Because relaxin is already loosening your joints, heavy lifting also raises your injury risk. Ligaments that normally stabilize your knees, hips, and spine are more lax than usual, so the same weight you handled comfortably before pregnancy may now put you closer to a strain or sprain. Reducing loads and focusing on controlled movements is a practical adjustment.
High-Altitude Exercise
If you’re not accustomed to exercising at elevation, keep your workouts below 2,500 meters (about 8,250 feet) for at least the first four to five days at altitude. The thinner air reduces oxygen availability, and your body needs time to compensate. For someone already living at high altitude, this is less of a concern since your body has already adapted. But traveling to a mountain resort for a ski trip or hiking vacation and immediately pushing yourself at elevation adds unnecessary risk in the first trimester.
How Hard Is Too Hard
There’s no single heart rate cutoff that applies to every pregnant person. The old advice of “stay under 140 beats per minute” has been retired because fitness levels vary so widely. Instead, the current standard is moderate intensity, meaning you can carry on a conversation while exercising but wouldn’t be able to sing. If you were already doing vigorous workouts before pregnancy, you can generally continue them, though ACOG notes that pushing beyond roughly 85% of your maximum capacity enters territory where the effects on the fetus aren’t well studied.
Jerky, bouncy, or high-impact movements also deserve caution.

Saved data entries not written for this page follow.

Lemma sc_preprocess_swaps_witness :
  ∃ ids d c,
    tokenizer_call (Sample.tok true) (premise <$> Sample.nli_rows)
      (hypothesis <$> Sample.nli_rows) 128 = Ok ids ∧
    CorpusSC.preprocess Sample.env (Sample.tok true) 128 sc_labels "data/xnli.tsv"
      "xnli.tsv" Sample.nli_fs = (Ok d, Sample.nli_fs) ∧
    d !! "token_type_ids" = Some (be_attention_mask ids) ∧
    d !! "attention_mask" = Some (be_token_type_ids ids) ∧
    d !! "input_ids" = Some (be_input_ids ids) ∧
    CorpusSC.init Sample.env "data/xnli.tsv" "xnli.tsv" "xlm-roberta-base" false
      Sample.nli_fs =
      (Ok c, <[CorpusSC.cached_data_file (Sample.tok true) "data/xnli.tsv" := Pickle d]>
               Sample.nli_fs) ∧
    CorpusSC.data c = d.
Proof.
  destruct (sc_tokenizer_call_rows (Sample.tok true) Sample.nli_rows 128) as [ids Hids].
  { discriminate. }
  destruct (sc_preprocess_swaps_mask_and_type_ids Sample.env (Sample.tok true)
              "data/xnli.tsv" "xnli.tsv" "xlm-roberta-base" false Sample.nli_fs
              Sample.nli_text Sample.nli_rows ids) as (d & c & H).
  - reflexivity.
  - vm_compute. reflexivity.
  - exact sample_read_nli.
  - exact Hids.
  - compute_done.
  - vm_compute. reflexivity.
  - exists ids, d, c. split; [exact Hids|exact H].
Defined.

Lemma sc_length_and_labels_witness :
  ∃ c fs',
    CorpusSC.init Sample.env "data/xnli.tsv" "xnli.tsv" "xlm-roberta-base" false
      Sample.nli_fs = (Ok c, fs') ∧
    CorpusSC.len c = Ok (length Sample.nli_rows) ∧
    ∀ (i : nat) (r : Row), Sample.nli_rows !! i = Some r →
      ∃ item z,
        CorpusSC.getitem c (Z.of_nat i) = Ok item ∧
        item !! "label" = Some (T0 z) ∧
        z ∈ [0; 1; 2] ∧
        ((label r = "contradiction" ∧ z = 0) ∨ (label r = "entailment" ∧ z = 1) ∨
         (label r = "neutral" ∧ z = 2)).
Proof.
  apply (sc_length_and_labels Sample.env (Sample.tok true)
           "data/xnli.tsv" "xnli.tsv" "xlm-roberta-base" false Sample.nli_fs
           Sample.nli_text Sample.nli_rows).
  - reflexivity.
  - vm_compute. reflexivity.
  - exact sample_read_nli.
  - discriminate.
  - compute_done.
  - apply sc_cache_agrees_None. vm_compute. reflexivity.
Defined.

Lemma sc_unknown_label_witness :
  ∃ k fs',
    CorpusSC.init Sample.env "data/xnli.tsv" "xnli.tsv" "xlm-roberta-base" false
      Sample.nli_bad_fs = (Raise (KeyError k), fs') ∧
    k ∈ (label <$> Sample.nli_bad_rows) ∧
    (k ∉ ["contradiction"; "entailment"; "neutral"]) ∧
    fs' = Sample.nli_bad_fs ∧
    fs' !! CorpusSC.cached_data_file (Sample.tok true) "data/xnli.tsv" = None.
Proof.
  apply (sc_unknown_label_raises Sample.env (Sample.tok true)
           "data/xnli.tsv" "xnli.tsv" "xlm-roberta-base" false Sample.nli_bad_fs
           Sample.nli_bad_text Sample.nli_bad_rows).
  - reflexivity.
  - vm_compute. reflexivity.
  - exact sample_read_nli_bad.
  - vm_compute. reflexivity.
  - compute_done.
Defined.

Lemma qa_length_and_items_witness :
  ∃ c fs' D (n : nat),
    CorpusQA.init Sample.env "data/train.json" false "xlm-roberta-base" false
      Sample.qa_fs = (Ok c, fs') ∧
    CorpusQA.max_seq_len c = 384%nat ∧
    CorpusQA.dataset c = ODataset D ∧
    Forall (λ t, size0 t = Ok n) D ∧
    CorpusQA.len c = Ok n ∧
    ∀ id : Z, - Z.of_nat n ≤ id < Z.of_nat n →
      ∃ item a b t st en,
        CorpusQA.getitem c id = Ok item ∧
        dom item = qa_keys ∧
        item !! "input_ids" = Some (ITensor a) ∧
        item !! "attention_mask" = Some (ITensor b) ∧
        item !! "token_type_ids" = Some (ITensor t) ∧
        item !! "answer_start" = Some (ITensor st) ∧
        item !! "answer_end" = Some (ITensor en) ∧
        is_seq 384 a ∧ is_seq 384 b ∧ is_seq 384 t ∧
        is_scalar st ∧ is_scalar en.
Proof.
  apply (qa_length_and_items Sample.env (Sample.tok false) "data/train.json" false
           "xlm-roberta-base" false Sample.qa_fs Sample.qa_text (Sample.qa_examples false)).
  - reflexivity.
  - apply sample_converts_to_length, sample_tok_truncates.
  - vm_compute. reflexivity.
  - exact (sample_read_qa false).
  - apply qa_cache_agrees_None. vm_compute. reflexivity.
Defined.

Lemma sc_items_padded_witness :
  ∃ c fs' (L : nat),
    CorpusSC.init Sample.env "data/xnli.tsv" "xnli.tsv" "xlm-roberta-base" false
      Sample.nli_fs = (Ok c, fs') ∧
    (L ≤ 128)%nat ∧
    (∀ r, r ∈ Sample.nli_rows →
       (length (enc_ids (tok_encode (Sample.tok true) 128 (premise r) (hypothesis r)))
        ≤ L)%nat) ∧
    (∃ r, r ∈ Sample.nli_rows ∧
          length (enc_ids (tok_encode (Sample.tok true) 128 (premise r) (hypothesis r)))
          = L) ∧
    ∀ id : Z, - Z.of_nat (length Sample.nli_rows) ≤ id < Z.of_nat (length Sample.nli_rows) →
      ∃ r item,
        py_index Sample.nli_rows id = Ok r ∧
        CorpusSC.getitem c id = Ok item ∧
        sc_item_has_width L item ∧
        item !! "input_ids" =
          Some (T1 (pad (tok_padding_side (Sample.tok true)) (tok_pad_id (Sample.tok true)) L
                      (enc_ids (tok_encode (Sample.tok true) 128 (premise r)
                                  (hypothesis r))))).
Proof.
  apply (sc_items_padded_to_longest Sample.env (Sample.tok true)
           "data/xnli.tsv" "xnli.tsv" "xlm-roberta-base" false Sample.nli_fs
           Sample.nli_text Sample.nli_rows).
  - reflexivity.
  - vm_compute. reflexivity.
  - exact sample_read_nli.
  - discriminate.
  - compute_done.
  - apply sample_tok_truncates.
  - apply sc_cache_agrees_None. vm_compute. reflexivity.
Defined.

Lemma cache_files_written_witness :
  (∃ c fs' d,
     CorpusQA.init Sample.env "data/train.json" false "xlm-roberta-base" false
       Sample.qa_fs = (Ok c, fs') ∧
     fs' = <[CorpusQA.cached_features_file (Sample.tok false) "data/train.json" :=
               TorchFile d]> Sample.qa_fs ∧
     dom d = qa_bundle_keys ∧
     d !! "features" = Some (CorpusQA.features c) ∧
     d !! "dataset" = Some (CorpusQA.dataset c) ∧
     d !! "examples" = Some (CorpusQA.examples c)) ∧
  CorpusQA.cached_features_file (Sample.tok false) ("data" +:+ "/" +:+ "train.json") =
    "data" +:+ "/" +:+ "cached_" +:+ "XLMRobertaTokenizer" +:+ "_" +:+ "train.json" ∧
  (∃ c fs',
     CorpusSC.init Sample.env "data/xnli.tsv" "xnli.tsv" "xlm-roberta-base" false
       Sample.nli_fs = (Ok c, fs') ∧
     fs' = <["data/xnli.tsv" +:+ "_" +:+ "XLMRobertaTokenizerFast" +:+ ".pickle" :=
               Pickle (CorpusSC.data c)]> Sample.nli_fs ∧
     dom (CorpusSC.data c) = sc_keys).
Proof.
  destruct cache_files_written as (Hqa & Hpath & Hsc).
  split; [|split].
  - destruct (sample_qa_run false) as (c & fs' & Hrun).
    destruct (Hqa Sample.env (Sample.tok false) "data/train.json" false
                "xlm-roberta-base" false Sample.qa_fs fs' c) as (d & Hd).
    + reflexivity.
    + vm_compute. reflexivity.
    + exact Hrun.
    + exists c, fs', d. split; [exact Hrun|exact Hd].
  - apply (Hpath (Sample.tok false) "data" "train.json").
    + reflexivity.
    + discriminate.
    + reflexivity.
  - destruct sample_sc_run as (c & fs' & Hrun). exists c, fs'.
    split; [exact Hrun|].
    apply (Hsc Sample.env (Sample.tok true) "data/xnli.tsv" "xnli.tsv"
             "xlm-roberta-base" false Sample.nli_fs fs' c).
    + reflexivity.
    + vm_compute. reflexivity.
    + exact Hrun.
Defined.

Your center of gravity shifts as pregnancy progresses, but even in the first trimester, the combination of relaxin-loosened joints and lower blood pressure can make quick directional changes or plyometric jumps feel different than they used to. If a movement feels unstable, trust that instinct.

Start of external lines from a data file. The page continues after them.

(** X27: on the HTTP path a project whose first page request fails is
    given up without effect on the others: the tasks returned for a
    project list that contains it are those returned for the list
    without it. *)
Theorem fetch_tasks_skips_failing_project :
  forall (fromisoformat : string -> option Datetime.datetime)
         (repr : Library.pyobj -> string)
         (strftime_ymd : Datetime.datetime -> string)
         (search_issues : string -> option (list Library.pyobj))
         (transport : Client.request -> Client.http_result)
         (fuel : nat) (c : Client.JiraClient) (endpoint : string) (now : Z)
         (ps1 ps2 : list string) (p : string) (days_back : Z)
         (tasks : list Issue.JiraTaskObj) (sent0 : list Client.request),
    Client.jira_instance c = false ->
    Client.api_endpoint c = Some endpoint ->
    endpoint <> "" ->
    (forall body,
        transport
          (Client.search_request c endpoint
             (Fetch.project_jql p
                (strftime_ymd
                   (Datetime.minus_days (Datetime.of_clock now) days_back)))
             0)
        <> Client.Response 200 body) ->
    Fetch.fetch_tasks fromisoformat repr strftime_ymd search_issues
      transport (S fuel) c now (ps1 ++ ps2) days_back
    = Some (Fetch.FromHttp tasks sent0) ->
    exists sent,
      Fetch.fetch_tasks fromisoformat repr strftime_ymd search_issues
        transport (S fuel) c now (ps1 ++ p :: ps2) days_back
      = Some (Fetch.FromHttp tasks sent).
Proof.
  intros fromisoformat repr strftime_ymd search_issues transport fuel c
         endpoint now ps1 ps2 p days_back tasks sent0 Hj Hep Hne Hfail H.
  unfold Fetch.fetch_tasks in *.
  destruct (Fetch.since_in_range now days_back); [|discriminate].
  cbn [negb] in *. rewrite Hj in *.
  set (since := strftime_ymd _) in *.
  rewrite fetch_http_app in *.
  destruct (Fetch.fetch_http fromisoformat transport (S fuel) c since ps1
              [] []) as [[t1 s1]|]; [|discriminate].
  assert (Hp : Client._execute_search fromisoformat transport (S fuel) c
                 (Fetch.project_jql p since) p
               = Some ([], [Client.search_request c endpoint
                              (Fetch.project_jql p since) 0])).
  { unfold Client._execute_search. rewrite Hep. simpl.
    destruct (String.eqb_spec endpoint "") as [He | _]; [contradiction|].
    simpl. unfold Client.search_step.
    destruct (transport (Client.search_request c endpoint
                           (Fetch.project_jql p since) 0))
      as [e | code body] eqn:E; [reflexivity|].
    destruct (Z.eqb_spec code 200) as [-> | Hc]; [|reflexivity].
    exfalso. now apply (Hfail body). }
  cbn [Fetch.fetch_http]. rewrite Hp. rewrite app_nil_r.
  rewrite fetch_http_accumulates in H. rewrite fetch_http_accumulates.
  destruct (Fetch.fetch_http fromisoformat transport (S fuel) c since ps2
              [] []) as [[t2 s2]|]; [|discriminate].
  injection H as <- <-. eexists. reflexivity.
Qed.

Warning Signs to Stop Immediately
Regardless of the exercise you choose, certain symptoms mean you should stop right away: vaginal bleeding, fluid leaking, regular painful tightening in your abdomen, chest pain, a sudden bad headache, dizziness or feeling faint, trouble catching your breath beyond what’s normal for the workout, or a rapid or irregular heartbeat. Muscle weakness that makes you lose your balance, pain or swelling in your lower leg, and feeling generally “not right” are also reasons to stop and get checked. These apply at every stage of pregnancy, not just the first trimester.
What’s Actually Safe
The list of what you can do is much longer than the list of what you can’t. Walking, swimming, stationary cycling, low-impact aerobics, modified strength training, and prenatal yoga in a normal-temperature room are all well-supported options. Staying active during the first trimester helps with fatigue, mood, sleep, and sets you up for an easier time as pregnancy progresses. The goal isn’t to dial everything back to nothing. It’s to cut out the specific activities where the risks clearly outweigh the benefits: contact, heat, pressure changes, extreme altitude, and movements that compromise your stability.